Lenker spent a rigorous morning in several staged drug bust scenarios and successfully passed his narcotics tests. Police dogs are trained to return to the officer in the “heel position” after a search and sit at the left side of the officer to watch and be on alert for anything that might happen.

The police department does not routinely neuter male police dogs. Sparks said, “We’re not allowed to breed them, but they want them to have that extra edge the testosterone brings. It’s amazing how afraid criminals are of dogs. They’re more afraid of being bitten than shot. Suspects have said, ‘Please don’t let the dog bite me.’”

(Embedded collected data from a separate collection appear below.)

(** [candle_sets_for] *)
Definition candle_sets_for (self : CandleEngine) (i : Instrument) : list TimeframeCandles :=
  (fun t =>
     match ce_states self !! (i, t) with
     | Some st => {| tc_timeframe := t; tc_partial := partial_view <$> st_partial st;
                     tc_finalized := st_finalized st; tc_incomplete := st_incomplete st |}
     | None => {| tc_timeframe := t; tc_partial := None; tc_finalized := []; tc_incomplete := [] |}
     end) <$> ce_timeframes self.

(** * Representation invariant *)

Record bucket_ok (b : Bucket) : Prop := {
  bk_low_pos : (0 < b_low b)%Qc;
  bk_open_lo : (b_low b <= b_open b)%Qc;
  bk_open_hi : (b_open b <= b_high b)%Qc;
  bk_close_lo : (b_low b <= b_close b)%Qc;
  bk_close_hi : (b_close b <= b_high b)%Qc;
  bk_gap : b_feed_gap b = true -> b_baseline b = None;
}.

(** What a retained incomplete interval of stream [(i, t)] promises. *)
Record incomplete_ok (i : Instrument) (t : Timeframe) (c : IncompleteCandle) : Prop := {
  in_instrument : ic_instrument c = i;
  in_timeframe : ic_timeframe c = t;
  in_low_pos : (0 < ic_low_price c)%Qc;
  in_open_lo : (ic_low_price c <= ic_open_price c)%Qc;
  in_open_hi : (ic_open_price c <= ic_high_price c)%Qc;
  in_close_lo : (ic_low_price c <= ic_close_price c)%Qc;
  in_close_hi : (ic_close_price c <= ic_high_price c)%Qc;
  in_volume : forall v, ic_traded_quantity c = Some v -> 0 <= v;
  in_quality : ic_quality c <> COMPLETE;
  in_gap : ic_quality c = FEED_GAP -> ic_traded_quantity c = None;
}.

Record state_ok (window : nat) (i : Instrument) (t : Timeframe) (st : TimeframeState) : Prop := {
  so_instrument : st_instrument st = i;
  so_timeframe : st_timeframe st = t;
  so_partial : forall b, st_partial st = Some b -> bucket_ok b;
  so_incomplete : Forall (incomplete_ok i t) (st_incomplete st);
  so_incomplete_bound : (length (st_incomplete st) <= window)%nat;
  so_finalized_bound : (length (st_finalized st) <= window)%nat;
  so_finalized_sorted :
    StronglySorted (fun a b => (start_timestamp a <=? start_timestamp b) = true) (st_finalized st);
  so_finalized_instrument : Forall (fun c => candle_instrument c = i) (st_finalized st);
}.

Definition engine_ok (e : CandleEngine) : Prop :=
  map_Forall (fun k st => state_ok (ce_finalized_window e) k.1 k.2 st) (ce_states e).

Lemma interval_volume_nonneg b v : interval_volume b = Some v -> 0 <= v.
Proof.
  unfold interval_volume. destruct (b_volume_invalid b); [done|].
  destruct (b_baseline b), (b_last_cumulative b); try done. split_ifs; [done|].
  intros [= <-]. zbool. lia.
Qed.

Lemma interval_volume_baseline b v : interval_volume b = Some v -> is_Some (b_baseline b).
Proof. unfold interval_volume. destruct (b_volume_invalid b), (b_baseline b); eauto. Qed.

Lemma to_incomplete_ok i t b : bucket_ok b -> incomplete_ok i t (to_incomplete i t b).
Proof.
  intros []. constructor; cbn; try done.
  - apply interval_volume_nonneg.
  - unfold quality_for. by split_ifs.
  - unfold quality_for. destruct (b_feed_gap b) eqn:E; [|by destruct (b_ohlc_broken b)].
    intros _. destruct (interval_volume b) as [v|] eqn:Ev; [|done].
    apply interval_volume_baseline in Ev as [x Hx]. rewrite bk_gap0 in Hx; done.
Qed.

Lemma apply_tick_ok b t : tick_valid t -> bucket_ok b -> bucket_ok (apply_tick b t).
Proof.
  intros [Hp _] []. constructor; cbn; try done.
  all: dec_unfold; dec_order.
Qed.

Lemma open_bucket_ok broken st index s e t :
  tick_valid t -> bucket_ok (open_bucket broken st index s e t).
Proof.
  intros [Hp _]. constructor; cbn; try apply Qcle_refl; try done. by intros ->.
Qed.

Lemma break_ohlc_ok b : bucket_ok b -> bucket_ok (break_ohlc b).
Proof. intros []. by constructor. Qed.

Lemma finalize_partial_ok w i t st : state_ok w i t st -> state_ok w i t (finalize_partial w st).
Proof.
  intros [H1 H2 H3 H4 H5 H6 H7 H8]. unfold finalize_partial.
  destruct (st_partial st) as [b|] eqn:Eb; [|constructor; try done; by rewrite Eb].
  constructor; cbn; try done.
  - apply Forall_deque_append; [done|]. rewrite H1, H2. apply to_incomplete_ok. eauto.
  - apply length_deque_append.
Qed.

Lemma finalize_partial_none w st : st_partial (finalize_partial w st) = None.
Proof. unfold finalize_partial. by destruct (st_partial st) eqn:E. Qed.

Lemma with_partial_ok w i t st p :
  state_ok w i t st -> (forall b, p = Some b -> bucket_ok b) -> state_ok w i t (with_partial st p).
Proof. intros [] Hp. by constructor. Qed.

Lemma reset_session_ok w i t st d : state_ok w i t st -> state_ok w i t (reset_session w st d).
Proof. intros [] % finalize_partial_ok. by constructor. Qed.

Lemma fresh_state_ok w i t : state_ok w i t (fresh_state i t).
Proof. constructor; cbn; try done; try constructor; lia. Qed.

Lemma step_state_ok w sched tz broken i tfr st t s :
  tick_valid t -> state_ok w i tfr st ->
  state_ok w i tfr (step_state w sched tz broken st t s tfr).1.
Proof.
  intros Ht Hst. unfold step_state.
  destruct (bucket_bounds _ _ _ _ _) as [[index s'] e'].
  set (st' := if negb _ then reset_session w st (ctx_trading_date s) else st).
  set (br' := if negb _ then broken ∖ {[st_instrument st]} else broken).
  assert (state_ok w i tfr st') as Hst'.
  { subst st'. destruct (negb _); [by apply reset_session_ok|done]. }
  clearbody st' br'. cbn [fst].
  destruct (st_partial st') as [b|] eqn:Eb; [destruct (b_index b =? index)|].
  - apply with_partial_ok; [done|]. intros ? [= <-]. apply apply_tick_ok; [done|].
    by eapply so_partial.
  - apply with_partial_ok; [by apply finalize_partial_ok|]. intros ? [= <-]. by apply open_bucket_ok.
  - apply with_partial_ok; [done|]. intros ? [= <-]. by apply open_bucket_ok.
Qed.

#[export] Hint Resolve finalize_partial_ok with_partial_ok reset_session_ok fresh_state_ok
  step_state_ok open_bucket_ok apply_tick_ok break_ohlc_ok : apex.

(** * The engine as a transition system *)

(** One call of a mutating method, with the ticks the upstream validation lets
    through. *)
Inductive candle_step : CandleEngine -> CandleEngine -> Prop :=
| cs_update e t s : tick_valid t -> candle_step e (update e t s)
| cs_continuity e ev : candle_step e (record_continuity e ev)
| cs_flush e at_time : candle_step e (flush e at_time)
| cs_timeframes e ts e' : set_required_timeframes e ts = Ok e' -> candle_step e e'
| cs_reconcile e c t : candle_step e (reconcile e c t).1.

Definition candle_reachable (e : CandleEngine) : Prop :=
  exists s tz ts w e0, mk_candle_engine s tz ts w = Ok e0 /\ rtc candle_step e0 e.

Lemma update_timeframe_ok e t s tfr :
  tick_valid t -> engine_ok e -> engine_ok (update_timeframe e t s tfr).
Proof.
  intros Ht He. unfold update_timeframe.
  destruct (step_state _ _ _ _ _ _ _ _) as [st br] eqn:Est.
  apply map_Forall_insert_2; [|exact He]. cbn.
  replace st with (step_state (ce_finalized_window e) (ce_schedule e) (ce_timezone e)
    (ce_continuity_broken e)
    (default (fresh_state (tick_instrument t) tfr) (ce_states e !! (tick_instrument t, tfr)))
    t s tfr).1 by (by rewrite Est).
  apply step_state_ok; [done|].
  destruct (ce_states e !! _) as [st0|] eqn:E; cbn; [by apply He in E|apply fresh_state_ok].
Qed.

Sparks has 34 years of police work on her resume, 25 of those years specializing with canines. In August 2014, she and Ben will retire together.

The cost of owning a retired police dog falls predominately on the officer. “I think it’s terrible to see there’s not better food coverage. We can’t get the county council to allocate money per year for the retired dogs and their vet bills,” said Sparks.

Guest Dottie Fitzgerald noted her affinity for Ben and Lenker’s breed. Her brother, 12 years her senior, had a white shepherd named Silver Bomber. Her parents both worked. She said she grew up with the dog as her lifelong friend. “I feel like I was raised by a German shepherd. That was my sibling. I think that where you develop your love of animals is from those early ages. There are elements of our society that don’t have a voice. That includes animals, children, and the arena I’m entering, senior citizens. Everybody’s got to find their advocacy and I found the animals are mine.”

Turning the spotlight on cats and kittens, a major focus of the 501(c)(3), all volunteer, non-profit, FMCA vice-president, Janet Lamkin urged the gathering to remember the cat adoption group. “Currently, it’s kitten season and we have 25 kittens available the second week of June. We need volunteers for foster homes and families to adopt.”

Proffitt said the humane group is proud to have placed 209 cats and kittens in new homes, a number not reached by the group since 2007. “Three sponsors underwrote adoption fees giving harder to place mature adult and teenage cats a boost in finding their forever homes,” she said. The adoption group recently finalized plans for a 2013 initiative to microchip foster animals during vetting and register them to their owners.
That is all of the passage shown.